## What you have to do
Read the data that follows. Then repeat it exactly.

## Dataset entries
(** The pin-creation route answers 200 only when the five required fields
    are truthy, the schedule date parses to a time after now and at most one
    year ahead, the user has a Pinterest access token, the insert succeeds,
    and, when the pin is recurring with a recurrence pattern, that pattern
    passes validation. *)
Theorem schedule_pin_accepts_only_valid_requests b now tok insert_ok :
  schedule_pin date_of json_parse to_number one_year_after b now tok insert_ok = Respond 200 ->
  truthy (s_image_url b) = true /\ truthy (s_title b) = true /\
  truthy (s_description b) = true /\ truthy (s_board_id b) = true /\
  truthy (s_scheduled_for b) = true /\
  (exists d, date_of (s_scheduled_for b) = Some d /\ now < d /\ d <= one_year_after now) /\
  tok <> None /\ insert_ok = true /\
  (truthy (s_is_recurring b) = true -> truthy (s_recurrence_pattern b) = true ->
   validate_recurrence json_parse to_number (s_recurrence_pattern b) = Continue).
Proof.
  unfold schedule_pin. intro H.
  destruct (truthy (s_image_url b)) eqn:E1, (truthy (s_title b)) eqn:E2,
    (truthy (s_description b)) eqn:E3, (truthy (s_board_id b)) eqn:E4,
    (truthy (s_scheduled_for b)) eqn:E5; simpl in H; try discriminate H.
  do 5 (split; [reflexivity|]).
  destruct (date_of (s_scheduled_for b)) as [d|] eqn:Ed; simpl in H.
  2: { destruct tok; [|discriminate H].
       destruct (truthy _ && truthy _); [|discriminate H].
       destruct (validate_recurrence json_parse to_number (s_recurrence_pattern b)) eqn:Ev;
         [discriminate H|].
       exfalso. exact (validate_recurrence_not_200 _ _ Ev H). }
  destruct (d <=? now) eqn:Ele; [discriminate H|].
  destruct (one_year_after now <? d) eqn:Elt; [discriminate H|].
  destruct tok as [t|]; [|discriminate H].
  split; [exists d; split; [reflexivity|]; lia|].
  split; [discriminate|].
  destruct (validate_recurrence json_parse to_number (s_recurrence_pattern b)) as [|r] eqn:Ev.
  - destruct (truthy _ && truthy _); destruct insert_ok; simpl in H; try discriminate H;
      (split; [reflexivity | intros; reflexivity]).
  - destruct (truthy _ && truthy _) eqn:Er.
    + exfalso. exact (validate_recurrence_not_200 _ _ Ev H).
    + destruct insert_ok; simpl in H; [|discriminate H]. split; [reflexivity|].
      intros Hr Hp. exfalso. rewrite Hp, andb_true_r in Er.
      destruct (s_is_recurring b); simpl in Hr, Er; congruence.
Qed.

## Output
(** The pin-creation route answers 200 only when the five required fields
    are truthy, the schedule date parses to a time after now and at most one
    year ahead, the user has a Pinterest access token, the insert succeeds,
    and, when the pin is recurring with a recurrence pattern, that pattern
    passes validation. *)
Theorem schedule_pin_accepts_only_valid_requests b now tok insert_ok :
  schedule_pin date_of json_parse to_number one_year_after b now tok insert_ok = Respond 200 ->
  truthy (s_image_url b) = true /\ truthy (s_title b) = true /\
  truthy (s_description b) = true /\ truthy (s_board_id b) = true /\
  truthy (s_scheduled_for b) = true /\
  (exists d, date_of (s_scheduled_for b) = Some d /\ now < d /\ d <= one_year_after now) /\
  tok <> None /\ insert_ok = true /\
  (truthy (s_is_recurring b) = true -> truthy (s_recurrence_pattern b) = true ->
   validate_recurrence json_parse to_number (s_recurrence_pattern b) = Continue).
Proof.
  unfold schedule_pin. intro H.
  destruct (truthy (s_image_url b)) eqn:E1, (truthy (s_title b)) eqn:E2,
    (truthy (s_description b)) eqn:E3, (truthy (s_board_id b)) eqn:E4,
    (truthy (s_scheduled_for b)) eqn:E5; simpl in H; try discriminate H.
  do 5 (split; [reflexivity|]).
  destruct (date_of (s_scheduled_for b)) as [d|] eqn:Ed; simpl in H.
  2: { destruct tok; [|discriminate H].
       destruct (truthy _ && truthy _); [|discriminate H].
       destruct (validate_recurrence json_parse to_number (s_recurrence_pattern b)) eqn:Ev;
         [discriminate H|].
       exfalso. exact (validate_recurrence_not_200 _ _ Ev H). }
  destruct (d <=? now) eqn:Ele; [discriminate H|].
  destruct (one_year_after now <? d) eqn:Elt; [discriminate H|].
  destruct tok as [t|]; [|discriminate H].
  split; [exists d; split; [reflexivity|]; lia|].
  split; [discriminate|].
  destruct (validate_recurrence json_parse to_number (s_recurrence_pattern b)) as [|r] eqn:Ev.
  - destruct (truthy _ && truthy _); destruct insert_ok; simpl in H; try discriminate H;
      (split; [reflexivity | intros; reflexivity]).
  - destruct (truthy _ && truthy _) eqn:Er.
    + exfalso. exact (validate_recurrence_not_200 _ _ Ev H).
    + destruct insert_ok; simpl in H; [|discriminate H]. split; [reflexivity|].
      intros Hr Hp. exfalso. rewrite Hp, andb_true_r in Er.
      destruct (s_is_recurring b); simpl in Hr, Er; congruence.
Qed.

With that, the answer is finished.